The heating and cooling system that it designed for the new $15 million Naches Valley Elementary School, for example, is coupled to an aquifer, which makes for a highly efficient heat pump system.
“We don’t take a cookie cutter approach,” Meulink says. “We come into a project and look at budgets and what (clients) are looking for, and we try to come up with a system that’s going to save most energy and the most money as a result.”
About 30 percent of MSI Engineers’ active projects are private commercial and industrial projects. Most of the rest are grouped into state, federal, health care, and higher education projects.
That ratio changes over the years, Meulink says.
Early on, the firm was a leader in engineering projects for telecommunications clients. When the bottom dropped out of that industry, the firm turned to schools, which became its bread and butter, Meulink says.
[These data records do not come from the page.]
Fixpoint scanUploads (root repoID realmID : string) (entries : list (string * bool)) : MC W (option serr) :=
  match entries with
  | [] => ret None
  | entry :: rest =>
      if negb (jsonEntry entry) then scanUploads root repoID realmID rest
      else
        let* r := ask (sv_upload (JoinPath [root; fst entry])) in
        nil? upload := r in
        if negb (bool_decide (ur_Schema upload = UploadRecordSchema)) then ret (Some ERecord)
        else if bool_decide (ur_OwnerRealm upload = realmID) && bool_decide (um_AuthorityRepoID <$> ur_Manifest upload = Some repoID)
                && negb (bool_decide (ur_State upload = "deleted"))
        then ret (Some EHasUploads)
        else scanUploads root repoID realmID rest
  end.

Definition AuthorizeGenericDelete (repoID realmID : string) : MC W (option serr) :=
  orElse validateGrantPublisher (
    if negb (bool_decide (pb_PublicShareStateRoot p = "")) && negb (IsAbs (pb_PublicShareStateRoot p)) then ret (Some ERoot)
    else
      let* r := authorizeDelete repoID realmID in
      nil? (_, record) := r in
      if negb (bool_decide (rr_Purpose record = "")) then ret (Some ESpecialPurpose)
      else if bool_decide (rr_State record = "deleted") || bool_decide (pb_PublicShareStateRoot p = "") then ret None
      else
        let root := JoinPath [pb_PublicShareStateRoot p; "upload-channels"] in
        let* r := readDirOrEmpty root in
        nil? entries := r in scanUploads root repoID realmID entries).

(** *** Withdrawing a realm's grants, transferring a repository *)
Fixpoint withdrawGrants (realmID : string) (targets : list string) (changed : list string) : MC W (result serr (list string)) :=
  match targets with
  | [] => ret (Ok changed)
  | repoID :: rest =>
      ok? path := realmGrantPath (pb_ServiceWC p) repoID realmID in
      let* r := ask (rd_grant path) in
      ok? g := r in
      if bool_decide (is_Some (validateRealmGrantRecord g)) || negb (bool_decide (gr_RecipientRealmID g = realmID)) then ret (Err ERecord)
      else if bool_decide (gr_State g = "revoked") then withdrawGrants realmID rest changed
      else
        let* stamp := now in
        let* e := ask (sv_writeGrant path (revoked stamp g)) in
        match e with
        | Some e => ret (Err e)
        | None => withdrawGrants realmID rest (changed ++ [path])
        end
  end.

Definition targetSet (repoIDs : list string) : gmap string bool := fold_left (fun m id => <[id := true]> m) repoIDs ∅.

Definition WithdrawRealmGrants (realmID : string) (repoIDs : list string) : MC W (option serr) :=
  orElse (validateGrantPublisher >>? require (isUUID realmID) EUuid >>? require (forallb isUUID repoIDs) EUuid) (
    let* r := withdrawGrants realmID (List.map fst (mapRange (targetSet repoIDs))) [] in
    nil? changed := r in
    let* r := rebuildGrantAuthority in
    nil? more := r in
    if bool_decide ((changed ++ more)%list = []) then ret None
    else ask (sv_publish (changed ++ more) ("filees: withdraw realm grants " ++ realmID))).

Definition transferEntry (newRealmID access : string) (r : Repository) : Repository :=
  Repo (v_RepoID r) (v_DisplayName r) (v_URL r) access (v_State r) newRealmID (v_AttachmentPolicy r) (v_MetadataDigest r)
       (v_EditingPolicy r) (v_Purpose r) (v_ParentRepoID r).

Definition transferView (record : repositoryRecord) (repoID oldRealmID newRealmID : string) (stamp : Time) (path : string) (view : View)
    : MC W (result serr (list string)) :=
  if bool_decide (vw_RealmID view = oldRealmID) then deleteView repoID stamp path view
  else if bool_decide (vw_RealmID view = newRealmID) then
    let access := if bool_decide (rr_Purpose record = PurposeUploadShelf) then "r" else "rw" in
    match updateFirst repoID (fun r => Ok (transferEntry newRealmID access r, tt)) (vw_Repositories view) with
    | Ok (Some (repos, _)) => storeView path (withRepos repos stamp view)
    | _ => storeView path (withRepos (merge_sort repoLe (vw_Repositories view ++
             [Repo repoID (rr_DisplayName record) (rr_URL record) access (rr_State record) newRealmID "optional" ""
                   (rr_EditingPolicy record) (rr_Purpose record) (rr_ParentRepoID record)])) stamp view)
    end
  else ret (Ok []).

Definition TransferOwner (repoID newRealmID : string) : MC W (option serr) :=
  orElse validateGrantPublisher (
    nil? repoPath := repositoryRecordPath (pb_ServiceWC p) repoID in
    let* r := ask (rd_repository repoPath) in
    nil? record := r in
    if negb (bool_decide (rr_Schema record = RepositorySchema)) || negb (bool_decide (rr_RepoID record = repoID)) then ret (Some ERecord)
    else
      let oldRealmID := rr_OwnerRealmID record in
      let* e := validateRepositoryArchive record (pb_ServiceWC p) in
      orElse e (
        if archiveProtected record then ret (Some EArchiveReadOnly)
        else if bool_decide (rr_State record = "deleted") then ret (Some EState)
        else if bool_decide (oldRealmID = newRealmID) then ret None
        else
          let* stamp := now in
          let record := withOwner newRealmID record in
          let* e := ask (sv_writeRepository repoPath record) in
          orElse e (republish (transferView record repoID oldRealmID newRealmID stamp) repoID stamp [repoPath]
                      ("filees: transfer repository " ++ repoID ++ " owner")))).
(* ===== verification/PublisherWorld.v ===== *)
(** * PublisherWorld: the service working copy under the publisher

    The publisher runs under the lock of the service working copy, so between two
    of its calls nobody else changes the files.  [HonestDisk] states what that and
    the file system promise: a read answers what is there or an error, a listing
    is complete, a write that succeeds is there, a write that fails may or may not
    be.  Beside the files the disk records which realm's sessions are stopped and,
    for each write, whose sessions were stopped while it happened.

    [triple] is a Hoare triple over the disk, with a condition [D] for the state a
    death of the process leaves; one rule per call follows the class. *)
From S2P Require Import Prelude GoStrings Passport Naming ServerBase RealmRecords ClientView Publisher.
From Stdlib Require Import Ascii String.

Open Scope string_scope.
Open Scope go_scope.

Record Disk := MkDisk {
  d_repos : gmap string repositoryRecord;
  d_grants : gmap string RealmGrantRecord;
  d_realms : gmap string realmRecord;
  d_clients : gmap string clientRecord;
  d_uploads : gmap string UploadRecord;
  d_views : gmap string View;
  d_authz : gmap string string;
  d_names : gset string;               (* the paths that exist *)
  d_held : option string;              (* the realm whose sessions are stopped *)
  d_writes : list (option string * string)
}.

Definition logged (path : string) (d : Disk) : Disk :=
  MkDisk (d_repos d) (d_grants d) (d_realms d) (d_clients d) (d_uploads d) (d_views d) (d_authz d)
         ({[path]} ∪ d_names d) (d_held d) ((d_held d, path) :: d_writes d).
Definition setRepo (path : string) (r : repositoryRecord) (d : Disk) : Disk :=
  logged path (MkDisk (<[path := r]> (d_repos d)) (d_grants d) (d_realms d) (d_clients d) (d_uploads d) (d_views d) (d_authz d)
                      (d_names d) (d_held d) (d_writes d)).
Definition setGrant (path : string) (g : RealmGrantRecord) (d : Disk) : Disk :=
  logged path (MkDisk (d_repos d) (<[path := g]> (d_grants d)) (d_realms d) (d_clients d) (d_uploads d) (d_views d) (d_authz d)
                      (d_names d) (d_held d) (d_writes d)).
Definition setRealm (path : string) (r : realmRecord) (d : Disk) : Disk :=
  logged path (MkDisk (d_repos d) (d_grants d) (<[path := r]> (d_realms d)) (d_clients d) (d_uploads d) (d_views d) (d_authz d)
                      (d_names d) (d_held d) (d_writes d)).
Definition setView (path : string) (v : View) (d : Disk) : Disk :=
  logged path (MkDisk (d_repos d) (d_grants d) (d_realms d) (d_clients d) (d_uploads d) (<[path := v]> (d_views d)) (d_authz d)
                      (d_names d) (d_held d) (d_writes d)).
Definition setAuthz (path : string) (s : string) (d : Disk) : Disk :=
  logged path (MkDisk (d_repos d) (d_grants d) (d_realms d) (d_clients d) (d_uploads d) (d_views d) (<[path := s]> (d_authz d))
                      (d_names d) (d_held d) (d_writes d)).
Definition setHeld (h : option string) (d : Disk) : Disk :=
  MkDisk (d_repos d) (d_grants d) (d_realms d) (d_clients d) (d_uploads d) (d_views d) (d_authz d) (d_names d) h (d_writes d).

(** A write succeeded, or failed before or after it took effect. *)
Definition wrote (upd : Disk -> Disk) (e : option serr) (d d' : Disk) : Prop :=
  d' = upd d \/ (e <> None /\ d' = d).

(** A read answers the content of [m], and "not there" only of a path that is not. *)
Definition answers {A} (m : gmap string A) (names : gset string) (path : string) (r : result serr A) : Prop :=
  match r with
  | Ok a => m !! path = Some a
  | Err e => serr_is ENotExist e = true -> path ∉ names
  end.

(** A listing names every file of the directory. *)
Definition lists {A} (m : gmap string A) (dir : string) (r : result serr (list (string * bool))) : Prop :=
  forall name, plainSegment name -> is_Some (m !! JoinPath [dir; name]) ->
  match r with Ok l => In (name, false) l | Err e => serr_is ENotExist e = false end.

Definition grantRoot (wc : string) : string := JoinPath [wc; "admin"; "grants"].

(** A walk that meets no other error names every file two levels below its root,
    and nothing that is not there. *)
Definition walks (d : Disk) (wc : string) (visits : list (result serr (string * bool))) : Prop :=
  (forall path, In (Ok (path, false)) visits -> path ∈ d_names d) /\
  ((forall e, In (Err e) visits -> serr_is ENotExist e = true) ->
   forall a b, plainSegment a -> plainSegment b ->
     is_Some (d_grants d !! JoinPath [wc; "admin"; "grants"; a; b]) ->
     In (Ok (JoinPath [wc; "admin"; "grants"; a; b], false)) visits).

Class HonestDisk (W : Type) `{!Mortal W} `{!Records W} `{!ViewFiles W} `{!Service W} := {
  disk : W -> Disk;
  hd_dies w : disk (dies w).2 = disk w;
  hd_now w : disk (sv_now w).2 = disk w;
  hd_clock w : IsZero (sv_now w).1 = false;
  hd_head id w : disk (sv_head id w).2 = disk w;
  hd_guards id w : disk (sv_ensureLockGuards id w).2 = disk w;
  hd_publish paths m w : disk (sv_publish paths m w).2 = disk w;
  hd_verify wc id a w : disk (rd_verifyRelease wc id a w).2 = disk w;
  hd_readDir dir w : disk (sv_readDir dir w).2 = disk w /\
    lists (d_repos (disk w)) dir (sv_readDir dir w).1 /\ lists (d_clients (disk w)) dir (sv_readDir dir w).1 /\
    lists (d_grants (disk w)) dir (sv_readDir dir w).1;
  hd_walkDir wc w : disk (sv_walkDir (grantRoot wc) w).2 = disk w /\ walks (disk w) wc (sv_walkDir (grantRoot wc) w).1;
  hd_repository path w : disk (rd_repository path w).2 = disk w /\ answers (d_repos (disk w)) (d_names (disk w)) path (rd_repository path w).1;
  hd_grant path w : disk (rd_grant path w).2 = disk w /\ answers (d_grants (disk w)) (d_names (disk w)) path (rd_grant path w).1;
  hd_realm path w : disk (rd_realm path w).2 = disk w /\ answers (d_realms (disk w)) (d_names (disk w)) path (rd_realm path w).1;
  hd_client path w : disk (sv_client path w).2 = disk w /\ answers (d_clients (disk w)) (d_names (disk w)) path (sv_client path w).1;
  hd_upload path w : disk (sv_upload path w).2 = disk w /\ answers (d_uploads (disk w)) (d_names (disk w)) path (sv_upload path w).1;
  hd_view path w : disk (vf_read path w).2 = disk w /\
    match (vf_read path w).1 with Ok (Some v) => d_views (disk w) !! path = Some v | Ok None => True
    | Err e => serr_is ENotExist e = true -> d_views (disk w) !! path = None end;
  hd_readAuthz path w : disk (sv_readAuthz path w).2 = disk w /\ answers (d_authz (disk w)) (d_names (disk w)) path (sv_readAuthz path w).1;
  hd_writeRepository path r w : wrote (setRepo path r) (sv_writeRepository path r w).1 (disk w) (disk (sv_writeRepository path r w).2);
  hd_writeGrant path g w : wrote (setGrant path g) (sv_writeGrant path g w).1 (disk w) (disk (sv_writeGrant path g w).2);
  hd_writeRealm path r w : wrote (setRealm path r) (sv_writeRealm path r w).1 (disk w) (disk (sv_writeRealm path r w).2);
  hd_writeView path v w : wrote (setView path v) (vf_write path v w).1 (disk w) (disk (vf_write path v w).2);
  hd_writeAuthz path s w : wrote (setAuthz path s) (sv_writeAuthz path s w).1 (disk w) (disk (sv_writeAuthz path s w).2);
  hd_stop realm w : disk (sv_stopSessions realm w).2 =
    match (sv_stopSessions realm w).1 with None => setHeld (Some realm) (disk w) | Some _ => disk w end;
  hd_resume realm w : disk (sv_resumeSessions realm w).2 = setHeld None (disk w)
}.

Section Triple.
  Context {W : Type} `{!Mortal W} `{!Records W} `{!ViewFiles W} `{!Service W} `{!HonestDisk W}.

(** From any world over disk [d], [m] ends in [Q] or dies in [D]. *)
Definition triple {A} (D : Disk -> Prop) (d : Disk) (m : MC W A) (Q : A -> Disk -> Prop) : Prop :=
  forall w, disk w = d -> wpc (fun w' => D (disk w')) m (fun a w' => Q a (disk w')) w.

Lemma triple_ret {A} D d (a : A) Q : Q a d -> triple D d (ret a) Q.
Proof. by intros ? w <-. Qed.

Lemma triple_bind {A B} D d (m : MC W A) (k : A -> MC W B) Q R :
  triple D d m R -> (forall a d', R a d' -> triple D d' (k a) Q) -> triple D d (bind m k) Q.
Proof.
  intros Hm Hk w Hw. apply wpc_bind. eapply wpc_mono; [by apply Hm|]. intros a w' HR. by apply (Hk a _ HR).
Qed.

Lemma triple_mono {A} D d (m : MC W A) (Q R : A -> Disk -> Prop) :
  triple D d m R -> (forall a d', R a d' -> Q a d') -> triple D d m Q.
Proof. intros Hm Hi w Hw. eapply wpc_mono; [by apply Hm|]. intros; by apply Hi. Qed.

Lemma triple_ask {A} (D : Disk -> Prop) d (f : W -> A * W) (Q : A -> Disk -> Prop) :
  D d -> (forall w, disk w = d -> Q (f w).1 (disk (f w).2)) -> triple D d (ask f) Q.
Proof.
  intros HD Hf w Hw. apply wpc_asked; intros w1 E; pose proof (hd_dies w) as Hd; rewrite E in Hd; simpl in Hd.
  - by rewrite Hd, Hw.
  - apply Hf. by rewrite Hd.
Qed.

Lemma triple_write (D : Disk -> Prop) d (f : W -> option serr * W) upd (Q : option serr -> Disk -> Prop) :
  D d -> (forall w, disk w = d -> wrote upd (f w).1 d (disk (f w).2)) ->
  (forall e, Q e (upd d)) -> (forall e, Q (Some e) d) -> triple D d (ask f) Q.
Proof.
  intros HD Hf Hu Hs. apply triple_ask; [done|]. intros w Hw. destruct (Hf w Hw) as [->|[Hn ->]]; [done|].
  by destruct (f w).1.
Qed.

Lemma triple_orElse D d (e : option serr) (k : MC W (option serr)) Q :
  (forall x, e = Some x -> Q (Some x) d) -> (e = None -> triple D d k Q) -> triple D d (orElse e k) Q.
Proof. destruct e; intros H1 H2; [apply triple_ret|]; auto. Qed.

Lemma triple_elim {A} D (m : MC W A) Q w o w' : triple D (disk w) m Q -> m w = (o, w') ->
  match o with Some a => Q a (disk w') | None => D (disk w') end.
Proof. intros Ht E. specialize (Ht w eq_refl). unfold wpc in Ht. rewrite E in Ht. by destruct o. Qed.

End Triple.
(** Where a shorter form ends, a longer one has no colon. *)
Lemma uuidForm_colon s n : uuidForm s = true -> In n [32; 36; 38] -> n < String.length s -> String.get n s <> Some ":"%char.
Proof.
  intros Hs Hn Hl E. assert (forall off, bytesAt uuidByte off 36 s = true -> off <= n -> n < off + 36 -> False) as Hno.
  { intros off Hb H1 H2. destruct (bytesAt_get _ _ _ _ (n - off) Hb) as (c & Hc & Hd); [lia|]. replace (off + (n - off)) with n in Hc by lia.
    rewrite E in Hc. injection Hc as <-. by apply uuidByte_colon in Hd. }
  unfold uuidForm in Hs. cbn [In] in Hn. destruct (Nat.eqb_spec (String.length s) 36); [apply (Hno 0); [done|lia..]|].
  destruct (Nat.eqb_spec (String.length s) 45); [apply andb_true_iff in Hs as [_ Hs]; apply (Hno 9); [done|lia..]|].
  destruct (Nat.eqb_spec (String.length s) 38); [apply (Hno 1); [done|lia..]|].
  apply andb_true_iff in Hs as [Hs _]. apply Nat.eqb_eq in Hs. lia.
Qed.

Lemma get_sapp_at a b c : String.get (String.length a) (a ++ String c b) = Some c.
Proof. by induction a. Qed.

Lemma get_sapp_before a b n : n < String.length a -> String.get n (a ++ b) = String.get n a.
Proof. revert n. induction a as [|x a IH]; intros [|n] Hn; cbn in *; try lia; [done|]. apply IH. lia. Qed.

Lemma key_shorter a b a' b' : uuidForm a = true -> uuidForm a' = true -> a ++ ":" ++ b = a' ++ ":" ++ b' ->
  ~ String.length a < String.length a'.
Proof.
  intros Ha Ha' E Hl. apply (uuidForm_colon a' (String.length a)); [done| |done|].
  - apply uuidForm_length in Ha, Ha'. cbn [In] in *. lia.
  - rewrite <- (get_sapp_before a' (":" ++ b')) by done. rewrite <- E. apply get_sapp_at.
Qed.

Lemma sapp_inj_length a b a' b' : String.length a = String.length a' -> a ++ b = a' ++ b' -> a = a' /\ b = b'.
Proof.
  revert a'. induction a as [|x a IH]; intros [|x' a'] Hl E; cbn in Hl; try lia; [done|]. rewrite !sapp_cons in E. injection E as -> E.
  apply IH in E as [-> ->]; [done|lia].
Qed.

(** The parts of a grant key can be told apart. *)
Lemma uuid_key `{!Ids, !UuidText} a b a' b' : isUUID a = true -> isUUID a' = true -> grantKey a b = grantKey a' b' -> a = a' /\ b = b'.
Proof.
  intros Ha%uuid_form Ha'%uuid_form E. unfold grantKey in E. pose proof (key_shorter _ _ _ _ Ha Ha' E). pose proof (key_shorter _ _ _ _ Ha' Ha (eq_sym E)).
  apply sapp_inj_length in E as [-> E]; [|lia]. by injection E.
Qed.

(** An accepted text without a slash is a file name. *)
Lemma uuid_plain `{!Ids, !UuidText} s : isUUID s = true -> hasByte s "/" = false -> plainSegment s.
Proof. intros Hs%uuid_form%uuidForm_length Hb. split_and!; [..|done]; intros ->; cbn in Hs; lia. Qed.

(** ** What the records of a disk say *)
Definition repoFact (d : Disk) (id : string) (r : repositoryRecord) : Prop :=
  (exists path, d_repos d !! path = Some r) /\ rr_RepoID r = id /\ rr_State r <> "deleted".
Definition grantFact (d : Disk) (k : string) (g : RealmGrantRecord) : Prop :=
  (exists path, d_grants d !! path = Some g) /\ gr_State g = "active" /\ k = grantKey (gr_RepoID g) (gr_RecipientRealmID g).
Definition clientFact (d : Disk) (id : string) (c : canonicalGrantClient) : Prop :=
  exists path r, d_clients d !! path = Some r /\ cr_ClientID r = id /\ cr_Schema r = ClientSchema /\ cr_State r = "active" /\
                 c = GrantClient (cr_RealmID r) (cr_Kind r).

Section Rebuild.
  Context {W : Type} {ids : Ids} {tables : UnicodeTables} {urls : Urls} {order : MapRange} {text : UuidText}.
  Context {mortal : Mortal W} {records : Records W} {files : ViewFiles W} {service : Service W} {honest : HonestDisk W}.
  Variable p : ServicePublisher.

(** Every record lies at the path its content names, and those names are names of
    files: they hold no slash ([repositoryRecordPath] refuses one, the other two
    paths do not). *)
Record wellNamed (d : Disk) : Prop := {
  wn_repos path r : d_repos d !! path = Some r -> repositoryRecordPath (pb_ServiceWC p) (rr_RepoID r) = Ok path;
  wn_grants path g : d_grants d !! path = Some g -> realmGrantPath (pb_ServiceWC p) (gr_RepoID g) (gr_RecipientRealmID g) = Ok path;
  wn_slash path g : d_grants d !! path = Some g -> hasByte (gr_RepoID g) "/" = false /\ hasByte (gr_RecipientRealmID g) "/" = false;
  wn_clients path r : d_clients d !! path = Some r ->
    isUUID (cr_ClientID r) = true /\ hasByte (cr_ClientID r) "/" = false /\ path = JoinPath [adminPath p ["clients"]; cr_ClientID r ++ ".json"]
}.

Lemma repoFact_functional d : wellNamed d -> functional (repoFact d).
Proof.
  intros Hw k a b ((pa & Ha) & <- & _) ((pb & Hb) & Hk & _).
  pose proof (wn_repos _ Hw _ _ Ha) as H1. pose proof (wn_repos _ Hw _ _ Hb) as H2. rewrite Hk in H2. rewrite H1 in H2. injection H2 as ->. congruence.
Qed.

Lemma grantPath_Ok wc a b path : realmGrantPath wc a b = Ok path ->
  isUUID a = true /\ isUUID b = true /\ path = JoinPath [wc; "admin"; "grants"; a; b ++ ".json"].
Proof. unfold realmGrantPath. destruct (isUUID a), (isUUID b); simpl; naive_solver. Qed.

Lemma grantPath_json wc a b path : realmGrantPath wc a b = Ok path -> hasByte b "/" = false -> jsonEntry (path, false) = true.
Proof.
  intros (Ha & Hb & ->)%grantPath_Ok Hs. assert (plainSegment (b ++ ".json")) as Hj by by apply json_name.
  assert (exists pre, JoinPath [wc; "admin"; "grants"; a; b ++ ".json"] = pre ++ b ++ ".json") as [pre E].
  { unfold JoinPath. case_bool_decide as Hwc.
    - cbn [Join]. change (bool_decide ("admin" = "")) with false. cbv iota.
      destruct (Clean_ends ("admin" ++ "/" ++ "grants" ++ "/" ++ a) (b ++ ".json")) as [pre E]; [done..|]. exists pre. rewrite <- E. by rewrite ?sapp_assoc.
    - cbn [Join]. destruct (Clean_ends (wc ++ "/" ++ "admin" ++ "/" ++ "grants" ++ "/" ++ a) (b ++ ".json")) as [pre E]; [by destruct wc|done|].
      exists pre. rewrite <- E. by rewrite ?sapp_assoc. }
  unfold jsonEntry. cbn [fst snd negb andb]. rewrite E, <- sapp_assoc, Ext_json. by rewrite bool_decide_eq_true_2.
Qed.

Lemma grantFact_functional d : wellNamed d -> functional (grantFact d).
Proof.
  intros Hw k a b ((pa & Ha) & _ & ->) ((pb & Hb) & _ & Hk).
  pose proof (wn_grants _ Hw _ _ Ha) as H1. pose proof (wn_grants _ Hw _ _ Hb) as H2.
  destruct (grantPath_Ok _ _ _ _ H1) as (? & ? & _), (grantPath_Ok _ _ _ _ H2) as (? & ? & _).
  apply uuid_key in Hk as [E1 E2]; [|done..]. rewrite <- E1, <- E2, H1 in H2. injection H2 as ->. congruence.
Qed.

Lemma clientFact_functional d : wellNamed d -> functional (clientFact d).
Proof.
  intros Hw k a b (pa & ra & Ha & <- & _ & _ & ->) (pb & rb & Hb & Hk & _ & _ & ->).
  destruct (wn_clients _ Hw _ _ Ha) as (_ & _ & H1), (wn_clients _ Hw _ _ Hb) as (_ & _ & H2). rewrite Hk in H2. rewrite H1, H2 in *. congruence.
Qed.

(** ** Loading *)
Lemma t_loadRepositories (D : Disk -> Prop) d dir l acc : D d -> functional (repoFact d) -> collects (repoFact d) acc ->
  triple D d (loadRepositories (W := W) p dir l acc) (fun r d' => d' = d /\ forall m, r = Ok m ->
    collects (repoFact d) m /\ acc ⊆ m /\
    forall name r, In (name, false) l -> jsonEntry (name, false) = true -> d_repos d !! JoinPath [dir; name] = Some r ->
                   rr_State r <> "deleted" -> m !! rr_RepoID r = Some r).
Proof.
  intros HD Hf. revert acc. induction l as [|e l IH]; intros acc Hc; cbn [loadRepositories].
  { apply triple_ret. split; [done|]. intros m [= <-]. done. }
  destruct (jsonEntry e) eqn:Ej; cbn [negb].
  2: { eapply triple_mono; [by apply IH|]. intros r d' [-> H]. split; [done|]. intros m Hm.
       destruct (H m Hm) as (? & ? & Hl). split_and!; [done..|]. intros name r' [->|Hin]; [congruence|by apply Hl]. }
  eapply triple_bind; [by apply t_repository|]. intros r d' [-> Hr]. destruct r as [rec|e']; [|by apply triple_ret].
  case_bool_decide; [|by apply triple_ret]. cbn [negb].
  eapply triple_bind; [by apply t_archive|]. intros e' d' ->. destruct e'; [by apply triple_ret|]. cbn [answers] in Hr.
  set (acc' := if bool_decide _ then acc else _).
  assert (collects (repoFact d) acc' /\ acc ⊆ acc' /\ (rr_State rec <> "deleted" -> acc' !! rr_RepoID rec = Some rec)) as (Hc' & Hs & Hi).
  { subst acc'. case_bool_decide; [by split_and!|].
    assert (repoFact d (rr_RepoID rec) rec) by (split_and!; [by eexists|done..]).
    split_and!; [by apply collects_insert|by apply (collects_sub (repoFact d))|]. intros _. apply lookup_insert_eq. }
  eapply triple_mono; [by apply IH|]. intros r d' [-> H1]. split; [done|]. intros m Hm.
  destruct (H1 m Hm) as (? & Hs' & Hl). split_and!; [done|by etrans|]. intros name r' [->|Hin]; [|by apply Hl].
  intros _ Hr' Hd. cbn [fst] in Hr. rewrite Hr in Hr'. simplify_eq. eapply lookup_weaken; [by apply Hi|done].
Qed.
Lemma keeps_Grant owner recipient repoID access : isUUID owner = true \/ (forall g, G g) -> keeps I (Grant (W := W) p owner recipient repoID access).
Proof.
  intros Hu. unfold Grant.
  apply keeps_bind_post with (R := fun e => e = None -> owner <> recipient /\ (access = "r" \/ access = "rw")).
  { intros d H. unfold grantable. destruct (validateGrantPublisher p >>? _) as [e|] eqn:E; cbn [orElse]; [by apply triple_ret|].
    rewrite !andThen_None, !require_None in E. destruct E as (_ & Ea & Ee).
    assert (owner <> recipient /\ (access = "r" \/ access = "rw")) as Hpre.
    { split; [by apply negb_true_iff, bool_decide_eq_false in Ee|]. apply orb_true_iff in Ea as [Ea|Ea]; apply bool_decide_eq_true in Ea; auto. }
    eapply triple_mono with (R := fun _ d' => I d'); [|done]. revert d H. change (keeps I (A := option serr) (
      let* r := loadActiveRepository (pb_ServiceWC p) repoID in
      nil? repo := r in
      if negb (bool_decide (rr_OwnerRealmID repo = owner)) then ret (Some EOwner)
      else if bool_decide (access = "rw") && archiveProtected repo then ret (Some EArchiveReadOnly)
      else let* r := readRealmRecord (realmPath (pb_ServiceWC p) recipient) in
           ret (match r with
                | Ok rc => if bool_decide (re_RealmID rc = recipient) && bool_decide (re_State rc = "active") then None else Some EInactive
                | Err _ => Some EInactive end))). keep. }
  intros [e|] Hpre; [keep|]. destruct (Hpre eq_refl) as [Hne Ha]. destruct (realmGrantPath _ _ _) as [path|] eqn:Ep; [|keep].
  assert (isUUID repoID = true /\ isUUID recipient = true) as [Hr Hp].
  { unfold realmGrantPath in Ep. by destruct (isUUID repoID), (isUUID recipient). }
  apply keeps_now_then. intros t Ht. apply keeps_bind; [keep|]. intros old.
  apply keeps_bind_post with (R := fun r => match r with Ok (WriteGrant _ g) => G g | _ => True end).
  { intros d H. destruct Hu as [Hu|Hg].
    - eapply triple_mono; [by apply t_planGrant|]. intros r d' [H' Hs]. split; [done|]. destruct r as [[|]|]; try done. by apply HG.
    - eapply triple_mono; [by apply keeps_planGrant|]. intros r d' H'. split; [done|]. by destruct r as [[|]|]. }
  intros r Hr'. destruct r as [[|reducing g]|]; [keep| |keep]. cbv zeta. keep.
Qed.

End Operations.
“We wanted to be more diversified, and we were able to spread into health care, industrial, and other sectors,” he says. “The last thing we want to do is contract. Finding people and grooming them is very difficult. I don’t want any of them to go away.”
Johnston says the firm nurtures a creative and collaborative culture and environment in which people want to come to work.
When it comes to recruiting talent, the firm tends to look for engineers who are less than five years out of school. They work with the firm’s senior engineers who teach the craft of engineering, she says.
Meulink adds, “If you do a good job, the phone will ring, we’ll get more work, and the business will take care of itself.”